● PROBLEM: For the records that follow, please set down exactly the lines between the one holding "Lemma reset_entries_spec l" and the one holding "revert cs n.", inclusive, and only those.

(DATA UNDER STUDY begins)

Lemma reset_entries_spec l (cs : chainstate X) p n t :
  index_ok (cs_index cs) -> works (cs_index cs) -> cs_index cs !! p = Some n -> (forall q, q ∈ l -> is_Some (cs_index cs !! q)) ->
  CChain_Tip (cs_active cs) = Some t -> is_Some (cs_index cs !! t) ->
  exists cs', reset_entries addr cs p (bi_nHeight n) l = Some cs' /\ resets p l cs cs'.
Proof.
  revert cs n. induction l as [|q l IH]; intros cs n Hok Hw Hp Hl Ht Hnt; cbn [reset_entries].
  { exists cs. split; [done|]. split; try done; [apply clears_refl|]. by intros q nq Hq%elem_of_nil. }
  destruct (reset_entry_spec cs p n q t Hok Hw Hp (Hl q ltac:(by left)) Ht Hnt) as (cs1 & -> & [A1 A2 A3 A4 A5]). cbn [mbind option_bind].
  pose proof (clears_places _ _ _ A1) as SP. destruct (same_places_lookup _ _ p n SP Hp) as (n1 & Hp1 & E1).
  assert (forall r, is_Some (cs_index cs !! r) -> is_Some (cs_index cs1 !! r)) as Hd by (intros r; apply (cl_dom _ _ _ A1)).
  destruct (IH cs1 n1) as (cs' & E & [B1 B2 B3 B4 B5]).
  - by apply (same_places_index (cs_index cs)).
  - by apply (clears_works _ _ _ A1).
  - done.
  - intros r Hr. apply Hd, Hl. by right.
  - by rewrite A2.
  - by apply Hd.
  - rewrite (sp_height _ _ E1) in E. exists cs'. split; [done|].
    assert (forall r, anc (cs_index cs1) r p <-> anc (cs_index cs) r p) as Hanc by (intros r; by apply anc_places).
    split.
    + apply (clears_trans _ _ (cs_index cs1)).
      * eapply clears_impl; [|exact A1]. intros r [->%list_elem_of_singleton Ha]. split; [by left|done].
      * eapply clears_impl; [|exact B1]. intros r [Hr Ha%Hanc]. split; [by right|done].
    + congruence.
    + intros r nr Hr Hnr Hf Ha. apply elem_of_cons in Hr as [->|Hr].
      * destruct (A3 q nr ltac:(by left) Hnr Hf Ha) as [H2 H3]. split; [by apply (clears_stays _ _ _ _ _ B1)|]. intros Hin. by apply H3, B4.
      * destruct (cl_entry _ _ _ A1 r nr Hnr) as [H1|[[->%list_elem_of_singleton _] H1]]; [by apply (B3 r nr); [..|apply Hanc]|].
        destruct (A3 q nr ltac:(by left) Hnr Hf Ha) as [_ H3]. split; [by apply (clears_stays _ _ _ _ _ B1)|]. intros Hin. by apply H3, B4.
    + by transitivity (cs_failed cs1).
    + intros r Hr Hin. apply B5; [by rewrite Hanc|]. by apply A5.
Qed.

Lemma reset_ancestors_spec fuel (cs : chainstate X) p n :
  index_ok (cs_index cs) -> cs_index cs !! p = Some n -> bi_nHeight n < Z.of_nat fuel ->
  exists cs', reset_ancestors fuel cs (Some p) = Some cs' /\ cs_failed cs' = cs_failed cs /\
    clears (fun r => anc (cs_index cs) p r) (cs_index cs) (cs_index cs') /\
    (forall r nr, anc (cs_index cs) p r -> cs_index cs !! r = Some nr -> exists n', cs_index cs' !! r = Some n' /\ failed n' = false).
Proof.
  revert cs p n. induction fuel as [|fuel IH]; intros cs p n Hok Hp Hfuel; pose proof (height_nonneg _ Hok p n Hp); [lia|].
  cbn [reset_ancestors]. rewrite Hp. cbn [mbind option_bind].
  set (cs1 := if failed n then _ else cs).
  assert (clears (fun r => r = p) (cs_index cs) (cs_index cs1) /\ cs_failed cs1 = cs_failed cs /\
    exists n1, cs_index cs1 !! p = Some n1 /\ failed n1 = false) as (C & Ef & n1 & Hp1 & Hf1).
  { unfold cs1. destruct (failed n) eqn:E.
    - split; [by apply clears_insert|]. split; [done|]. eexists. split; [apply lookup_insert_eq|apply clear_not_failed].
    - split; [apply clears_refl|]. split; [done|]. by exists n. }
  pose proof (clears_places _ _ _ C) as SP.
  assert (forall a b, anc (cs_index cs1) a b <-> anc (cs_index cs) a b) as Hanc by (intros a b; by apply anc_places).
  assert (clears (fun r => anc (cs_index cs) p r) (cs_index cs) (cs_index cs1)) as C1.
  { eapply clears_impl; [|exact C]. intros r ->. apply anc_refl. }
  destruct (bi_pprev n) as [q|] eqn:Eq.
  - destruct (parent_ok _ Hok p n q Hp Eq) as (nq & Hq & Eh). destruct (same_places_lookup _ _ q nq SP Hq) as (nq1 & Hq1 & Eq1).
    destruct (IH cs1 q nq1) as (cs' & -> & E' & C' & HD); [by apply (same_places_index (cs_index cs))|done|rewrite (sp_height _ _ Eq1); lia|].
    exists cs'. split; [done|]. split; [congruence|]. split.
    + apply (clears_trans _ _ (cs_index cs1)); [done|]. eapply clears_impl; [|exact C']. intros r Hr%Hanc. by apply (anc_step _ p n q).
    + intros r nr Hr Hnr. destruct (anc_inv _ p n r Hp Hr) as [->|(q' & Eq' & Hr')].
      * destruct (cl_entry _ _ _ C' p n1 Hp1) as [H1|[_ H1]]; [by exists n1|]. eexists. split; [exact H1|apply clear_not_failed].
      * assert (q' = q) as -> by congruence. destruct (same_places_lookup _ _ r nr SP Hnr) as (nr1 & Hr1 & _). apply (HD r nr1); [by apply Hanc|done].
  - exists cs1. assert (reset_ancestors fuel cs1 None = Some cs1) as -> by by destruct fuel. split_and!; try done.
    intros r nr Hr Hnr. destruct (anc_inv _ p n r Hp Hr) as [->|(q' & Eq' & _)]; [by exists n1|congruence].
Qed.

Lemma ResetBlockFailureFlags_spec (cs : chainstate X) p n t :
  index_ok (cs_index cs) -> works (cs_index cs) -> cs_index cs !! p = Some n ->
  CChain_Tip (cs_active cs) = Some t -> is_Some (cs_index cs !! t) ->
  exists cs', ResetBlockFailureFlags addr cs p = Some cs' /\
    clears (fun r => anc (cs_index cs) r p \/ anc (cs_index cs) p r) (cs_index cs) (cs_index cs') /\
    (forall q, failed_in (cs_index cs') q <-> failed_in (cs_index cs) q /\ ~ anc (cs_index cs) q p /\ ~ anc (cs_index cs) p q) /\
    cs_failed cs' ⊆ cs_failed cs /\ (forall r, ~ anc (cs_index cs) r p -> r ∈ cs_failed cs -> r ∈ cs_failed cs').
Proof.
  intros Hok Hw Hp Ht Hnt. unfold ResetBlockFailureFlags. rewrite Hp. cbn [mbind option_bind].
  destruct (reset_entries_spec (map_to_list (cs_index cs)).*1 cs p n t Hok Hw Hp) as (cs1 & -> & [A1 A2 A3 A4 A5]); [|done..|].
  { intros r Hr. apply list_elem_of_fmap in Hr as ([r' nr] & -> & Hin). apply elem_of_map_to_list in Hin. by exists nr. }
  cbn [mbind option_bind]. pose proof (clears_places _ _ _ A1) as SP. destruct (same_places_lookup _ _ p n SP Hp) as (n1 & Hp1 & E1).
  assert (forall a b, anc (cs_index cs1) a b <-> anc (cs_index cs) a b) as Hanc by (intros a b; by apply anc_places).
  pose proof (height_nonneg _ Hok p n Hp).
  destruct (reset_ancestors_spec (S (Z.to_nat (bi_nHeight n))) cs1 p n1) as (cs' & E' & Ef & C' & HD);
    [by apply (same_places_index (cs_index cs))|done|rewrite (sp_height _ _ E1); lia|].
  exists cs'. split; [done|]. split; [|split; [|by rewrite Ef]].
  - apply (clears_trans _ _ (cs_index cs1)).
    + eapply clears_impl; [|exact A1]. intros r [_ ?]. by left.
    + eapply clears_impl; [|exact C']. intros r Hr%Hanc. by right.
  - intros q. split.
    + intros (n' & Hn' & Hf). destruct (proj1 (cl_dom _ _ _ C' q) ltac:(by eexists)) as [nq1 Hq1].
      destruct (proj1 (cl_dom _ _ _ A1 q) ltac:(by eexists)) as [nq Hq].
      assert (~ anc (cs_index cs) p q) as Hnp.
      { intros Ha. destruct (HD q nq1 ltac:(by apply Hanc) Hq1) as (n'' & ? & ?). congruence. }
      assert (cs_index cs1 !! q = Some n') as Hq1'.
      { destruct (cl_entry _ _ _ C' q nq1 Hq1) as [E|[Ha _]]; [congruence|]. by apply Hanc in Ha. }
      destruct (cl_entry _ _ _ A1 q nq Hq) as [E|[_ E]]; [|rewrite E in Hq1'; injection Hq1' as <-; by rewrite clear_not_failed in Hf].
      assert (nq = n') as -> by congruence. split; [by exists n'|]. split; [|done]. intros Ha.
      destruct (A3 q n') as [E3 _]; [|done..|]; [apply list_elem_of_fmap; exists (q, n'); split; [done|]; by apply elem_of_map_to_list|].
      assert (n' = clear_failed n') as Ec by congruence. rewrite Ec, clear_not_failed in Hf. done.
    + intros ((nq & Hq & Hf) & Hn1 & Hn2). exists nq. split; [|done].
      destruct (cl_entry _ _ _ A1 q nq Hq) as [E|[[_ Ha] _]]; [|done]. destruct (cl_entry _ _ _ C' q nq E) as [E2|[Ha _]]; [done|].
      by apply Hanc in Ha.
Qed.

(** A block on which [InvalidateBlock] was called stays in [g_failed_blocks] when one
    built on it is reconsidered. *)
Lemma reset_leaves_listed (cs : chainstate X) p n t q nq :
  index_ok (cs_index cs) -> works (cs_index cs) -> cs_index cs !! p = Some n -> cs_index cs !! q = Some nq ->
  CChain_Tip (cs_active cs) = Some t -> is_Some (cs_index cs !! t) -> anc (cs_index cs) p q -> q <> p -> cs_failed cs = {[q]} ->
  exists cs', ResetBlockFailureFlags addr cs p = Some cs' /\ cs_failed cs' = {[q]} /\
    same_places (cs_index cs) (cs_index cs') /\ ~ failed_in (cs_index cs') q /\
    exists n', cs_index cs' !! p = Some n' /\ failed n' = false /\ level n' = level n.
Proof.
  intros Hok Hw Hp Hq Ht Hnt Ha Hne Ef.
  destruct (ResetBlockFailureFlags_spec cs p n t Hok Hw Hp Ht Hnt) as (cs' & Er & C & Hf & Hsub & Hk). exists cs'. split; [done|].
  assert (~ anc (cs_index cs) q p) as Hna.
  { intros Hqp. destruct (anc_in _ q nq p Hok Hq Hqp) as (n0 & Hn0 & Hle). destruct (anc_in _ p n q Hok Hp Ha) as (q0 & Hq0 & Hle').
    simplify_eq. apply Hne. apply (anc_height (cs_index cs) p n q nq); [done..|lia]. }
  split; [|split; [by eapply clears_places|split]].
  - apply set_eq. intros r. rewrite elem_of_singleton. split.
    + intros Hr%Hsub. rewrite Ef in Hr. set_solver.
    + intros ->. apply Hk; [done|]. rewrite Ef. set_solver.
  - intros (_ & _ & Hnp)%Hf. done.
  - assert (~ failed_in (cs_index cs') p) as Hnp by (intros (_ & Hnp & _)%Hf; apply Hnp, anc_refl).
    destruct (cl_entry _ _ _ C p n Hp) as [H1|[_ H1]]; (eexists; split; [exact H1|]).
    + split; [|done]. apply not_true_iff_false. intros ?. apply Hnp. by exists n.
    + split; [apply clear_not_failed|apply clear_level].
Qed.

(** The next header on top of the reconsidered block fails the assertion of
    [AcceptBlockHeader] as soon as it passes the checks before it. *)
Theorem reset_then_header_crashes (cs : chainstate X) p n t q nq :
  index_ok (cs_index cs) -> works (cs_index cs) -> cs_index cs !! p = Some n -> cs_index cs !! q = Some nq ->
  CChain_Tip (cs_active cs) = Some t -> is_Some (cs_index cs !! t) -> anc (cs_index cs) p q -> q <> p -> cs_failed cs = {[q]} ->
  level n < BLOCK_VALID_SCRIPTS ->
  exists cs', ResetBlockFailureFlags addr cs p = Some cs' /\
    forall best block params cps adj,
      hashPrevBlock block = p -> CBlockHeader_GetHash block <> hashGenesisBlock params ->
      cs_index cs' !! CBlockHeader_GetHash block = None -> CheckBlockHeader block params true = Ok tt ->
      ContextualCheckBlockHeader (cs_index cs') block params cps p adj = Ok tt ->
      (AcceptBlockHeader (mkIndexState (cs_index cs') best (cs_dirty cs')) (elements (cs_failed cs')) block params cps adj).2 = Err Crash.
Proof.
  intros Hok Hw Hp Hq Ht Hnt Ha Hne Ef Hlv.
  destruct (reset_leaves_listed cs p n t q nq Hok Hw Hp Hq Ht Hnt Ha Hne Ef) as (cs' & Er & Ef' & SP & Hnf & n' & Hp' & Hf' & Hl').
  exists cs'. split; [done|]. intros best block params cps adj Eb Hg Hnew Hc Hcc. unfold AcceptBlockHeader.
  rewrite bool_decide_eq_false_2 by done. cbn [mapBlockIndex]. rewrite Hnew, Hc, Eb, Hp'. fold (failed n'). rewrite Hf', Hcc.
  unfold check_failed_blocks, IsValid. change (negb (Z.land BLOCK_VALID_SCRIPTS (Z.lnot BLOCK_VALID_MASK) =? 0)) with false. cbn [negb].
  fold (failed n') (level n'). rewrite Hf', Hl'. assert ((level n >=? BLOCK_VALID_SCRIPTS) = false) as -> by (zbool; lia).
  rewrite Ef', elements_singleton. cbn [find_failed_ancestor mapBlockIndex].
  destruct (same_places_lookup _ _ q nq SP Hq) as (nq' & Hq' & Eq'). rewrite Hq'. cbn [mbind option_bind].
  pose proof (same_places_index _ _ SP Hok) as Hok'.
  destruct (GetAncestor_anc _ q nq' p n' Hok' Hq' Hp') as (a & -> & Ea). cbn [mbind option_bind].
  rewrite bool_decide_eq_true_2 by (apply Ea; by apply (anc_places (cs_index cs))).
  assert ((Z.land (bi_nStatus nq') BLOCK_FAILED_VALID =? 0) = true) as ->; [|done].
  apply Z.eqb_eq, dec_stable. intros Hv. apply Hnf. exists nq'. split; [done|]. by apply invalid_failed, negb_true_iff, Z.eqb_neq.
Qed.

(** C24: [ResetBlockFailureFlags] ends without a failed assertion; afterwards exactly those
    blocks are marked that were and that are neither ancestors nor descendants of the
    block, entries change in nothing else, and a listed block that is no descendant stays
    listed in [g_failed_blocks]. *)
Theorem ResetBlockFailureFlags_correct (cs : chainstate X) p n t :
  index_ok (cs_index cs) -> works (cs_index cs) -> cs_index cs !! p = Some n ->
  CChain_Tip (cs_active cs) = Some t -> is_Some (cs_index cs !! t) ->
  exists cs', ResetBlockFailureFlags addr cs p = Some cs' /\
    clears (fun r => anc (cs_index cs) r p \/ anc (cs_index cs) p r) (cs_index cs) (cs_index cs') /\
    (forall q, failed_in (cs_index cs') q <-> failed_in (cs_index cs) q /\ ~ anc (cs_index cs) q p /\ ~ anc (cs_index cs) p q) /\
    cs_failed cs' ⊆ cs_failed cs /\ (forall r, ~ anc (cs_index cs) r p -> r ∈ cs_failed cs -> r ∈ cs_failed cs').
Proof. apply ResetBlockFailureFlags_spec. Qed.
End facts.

(DATA UNDER STUDY ends)
(DATA UNDER STUDY begins)

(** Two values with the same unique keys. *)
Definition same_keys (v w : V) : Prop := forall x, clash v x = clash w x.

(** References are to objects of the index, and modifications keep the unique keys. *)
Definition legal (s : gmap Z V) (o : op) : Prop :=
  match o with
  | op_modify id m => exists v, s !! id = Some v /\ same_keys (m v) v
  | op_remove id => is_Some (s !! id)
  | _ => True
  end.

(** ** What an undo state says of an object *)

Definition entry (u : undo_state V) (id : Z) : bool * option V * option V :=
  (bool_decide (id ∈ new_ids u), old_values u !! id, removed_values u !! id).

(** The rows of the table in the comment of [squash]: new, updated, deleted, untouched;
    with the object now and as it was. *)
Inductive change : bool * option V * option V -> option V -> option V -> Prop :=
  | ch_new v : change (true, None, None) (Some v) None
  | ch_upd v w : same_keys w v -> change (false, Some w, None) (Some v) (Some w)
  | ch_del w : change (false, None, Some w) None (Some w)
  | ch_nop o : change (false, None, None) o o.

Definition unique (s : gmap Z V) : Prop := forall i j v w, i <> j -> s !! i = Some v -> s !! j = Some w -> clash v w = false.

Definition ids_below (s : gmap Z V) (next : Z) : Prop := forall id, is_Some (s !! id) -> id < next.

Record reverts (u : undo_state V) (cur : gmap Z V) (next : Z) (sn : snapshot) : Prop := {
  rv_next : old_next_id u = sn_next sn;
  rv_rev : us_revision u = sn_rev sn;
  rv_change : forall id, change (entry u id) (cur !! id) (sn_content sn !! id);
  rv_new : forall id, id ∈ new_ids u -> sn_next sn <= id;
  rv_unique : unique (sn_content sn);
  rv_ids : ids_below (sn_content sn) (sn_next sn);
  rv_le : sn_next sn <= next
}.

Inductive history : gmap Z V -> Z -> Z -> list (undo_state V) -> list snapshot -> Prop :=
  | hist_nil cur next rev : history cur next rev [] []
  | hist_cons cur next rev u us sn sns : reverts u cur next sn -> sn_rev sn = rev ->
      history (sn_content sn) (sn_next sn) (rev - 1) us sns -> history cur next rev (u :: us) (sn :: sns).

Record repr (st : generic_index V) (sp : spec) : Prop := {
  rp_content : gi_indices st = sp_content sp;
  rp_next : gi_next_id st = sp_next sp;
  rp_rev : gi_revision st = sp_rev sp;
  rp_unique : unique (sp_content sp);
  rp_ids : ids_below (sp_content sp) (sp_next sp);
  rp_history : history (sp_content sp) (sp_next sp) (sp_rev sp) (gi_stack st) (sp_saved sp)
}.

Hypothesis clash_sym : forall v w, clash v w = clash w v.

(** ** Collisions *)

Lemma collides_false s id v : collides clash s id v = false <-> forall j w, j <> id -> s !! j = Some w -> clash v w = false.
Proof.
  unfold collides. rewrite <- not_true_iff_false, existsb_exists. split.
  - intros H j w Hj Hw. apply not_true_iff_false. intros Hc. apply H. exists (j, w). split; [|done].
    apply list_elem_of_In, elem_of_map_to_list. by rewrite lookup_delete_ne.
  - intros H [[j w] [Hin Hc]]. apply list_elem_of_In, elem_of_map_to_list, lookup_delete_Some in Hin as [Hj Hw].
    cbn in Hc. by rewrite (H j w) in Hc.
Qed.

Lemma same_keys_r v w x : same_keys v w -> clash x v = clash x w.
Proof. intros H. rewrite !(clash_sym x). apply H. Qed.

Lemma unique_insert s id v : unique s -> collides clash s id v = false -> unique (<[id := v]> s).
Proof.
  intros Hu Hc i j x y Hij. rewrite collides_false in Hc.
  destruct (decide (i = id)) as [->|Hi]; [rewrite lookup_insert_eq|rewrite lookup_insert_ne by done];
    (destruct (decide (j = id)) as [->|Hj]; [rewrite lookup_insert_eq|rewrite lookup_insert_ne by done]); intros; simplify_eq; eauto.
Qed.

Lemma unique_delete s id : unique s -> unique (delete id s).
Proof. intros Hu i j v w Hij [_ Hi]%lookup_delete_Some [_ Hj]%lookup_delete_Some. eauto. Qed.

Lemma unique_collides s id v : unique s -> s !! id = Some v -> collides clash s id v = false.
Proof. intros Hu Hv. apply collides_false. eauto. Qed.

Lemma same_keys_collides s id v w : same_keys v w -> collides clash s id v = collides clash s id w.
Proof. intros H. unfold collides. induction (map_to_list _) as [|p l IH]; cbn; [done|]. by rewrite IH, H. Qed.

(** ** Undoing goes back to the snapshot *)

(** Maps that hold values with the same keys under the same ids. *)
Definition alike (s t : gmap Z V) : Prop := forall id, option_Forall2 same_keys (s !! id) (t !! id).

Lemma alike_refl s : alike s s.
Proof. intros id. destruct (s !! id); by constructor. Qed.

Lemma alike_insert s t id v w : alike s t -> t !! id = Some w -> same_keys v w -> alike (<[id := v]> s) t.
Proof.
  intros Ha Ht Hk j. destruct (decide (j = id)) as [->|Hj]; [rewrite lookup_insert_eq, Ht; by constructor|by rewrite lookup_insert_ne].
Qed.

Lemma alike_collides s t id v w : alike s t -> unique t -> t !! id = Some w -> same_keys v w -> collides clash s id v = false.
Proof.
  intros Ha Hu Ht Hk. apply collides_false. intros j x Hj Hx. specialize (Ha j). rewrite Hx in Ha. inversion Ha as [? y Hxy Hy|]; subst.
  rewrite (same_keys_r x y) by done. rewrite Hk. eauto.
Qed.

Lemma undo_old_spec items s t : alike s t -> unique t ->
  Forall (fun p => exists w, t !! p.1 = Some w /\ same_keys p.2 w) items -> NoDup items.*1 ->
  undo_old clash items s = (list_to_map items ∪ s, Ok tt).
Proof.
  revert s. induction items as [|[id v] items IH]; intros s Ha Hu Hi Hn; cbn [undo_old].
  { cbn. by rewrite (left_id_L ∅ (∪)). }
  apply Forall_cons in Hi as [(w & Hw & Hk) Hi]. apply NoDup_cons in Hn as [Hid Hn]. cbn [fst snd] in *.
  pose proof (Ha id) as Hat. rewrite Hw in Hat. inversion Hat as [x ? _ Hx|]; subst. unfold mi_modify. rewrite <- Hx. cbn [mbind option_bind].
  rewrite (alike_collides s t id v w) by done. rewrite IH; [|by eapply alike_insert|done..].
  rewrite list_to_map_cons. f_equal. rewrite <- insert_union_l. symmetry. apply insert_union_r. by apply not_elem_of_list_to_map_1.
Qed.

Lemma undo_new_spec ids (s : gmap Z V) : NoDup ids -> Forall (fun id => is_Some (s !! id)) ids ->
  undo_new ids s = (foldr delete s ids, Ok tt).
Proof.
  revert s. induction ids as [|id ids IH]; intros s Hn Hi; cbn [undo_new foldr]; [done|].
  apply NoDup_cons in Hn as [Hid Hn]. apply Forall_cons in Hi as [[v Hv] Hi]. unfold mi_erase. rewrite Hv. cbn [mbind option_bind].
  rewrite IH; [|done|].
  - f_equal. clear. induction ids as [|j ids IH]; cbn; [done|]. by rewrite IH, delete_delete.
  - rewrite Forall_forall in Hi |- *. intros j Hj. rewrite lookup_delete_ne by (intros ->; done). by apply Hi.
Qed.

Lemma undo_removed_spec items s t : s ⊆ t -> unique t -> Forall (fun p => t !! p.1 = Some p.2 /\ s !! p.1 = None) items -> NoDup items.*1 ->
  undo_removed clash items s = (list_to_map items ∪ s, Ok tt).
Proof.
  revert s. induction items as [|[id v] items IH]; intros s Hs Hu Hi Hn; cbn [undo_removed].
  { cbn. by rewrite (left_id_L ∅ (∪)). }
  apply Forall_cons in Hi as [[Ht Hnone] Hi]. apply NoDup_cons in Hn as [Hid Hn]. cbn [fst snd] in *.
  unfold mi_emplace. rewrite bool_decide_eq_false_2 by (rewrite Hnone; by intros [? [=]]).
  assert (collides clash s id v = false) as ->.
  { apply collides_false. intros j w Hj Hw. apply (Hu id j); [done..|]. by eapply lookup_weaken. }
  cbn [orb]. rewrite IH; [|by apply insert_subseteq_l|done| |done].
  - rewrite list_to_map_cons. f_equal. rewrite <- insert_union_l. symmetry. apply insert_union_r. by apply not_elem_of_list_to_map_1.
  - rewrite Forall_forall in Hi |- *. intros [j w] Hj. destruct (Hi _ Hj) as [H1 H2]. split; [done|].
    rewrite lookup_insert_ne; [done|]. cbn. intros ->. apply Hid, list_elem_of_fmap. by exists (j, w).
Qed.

(DATA UNDER STUDY ends)

● FINISHED TASK:
Lemma reset_entries_spec l (cs : chainstate X) p n t :
  index_ok (cs_index cs) -> works (cs_index cs) -> cs_index cs !! p = Some n -> (forall q, q ∈ l -> is_Some (cs_index cs !! q)) ->
  CChain_Tip (cs_active cs) = Some t -> is_Some (cs_index cs !! t) ->
  exists cs', reset_entries addr cs p (bi_nHeight n) l = Some cs' /\ resets p l cs cs'.
Proof.
  revert cs n. induction l as [|q l IH]; intros cs n Hok Hw Hp Hl Ht Hnt; cbn [reset_entries].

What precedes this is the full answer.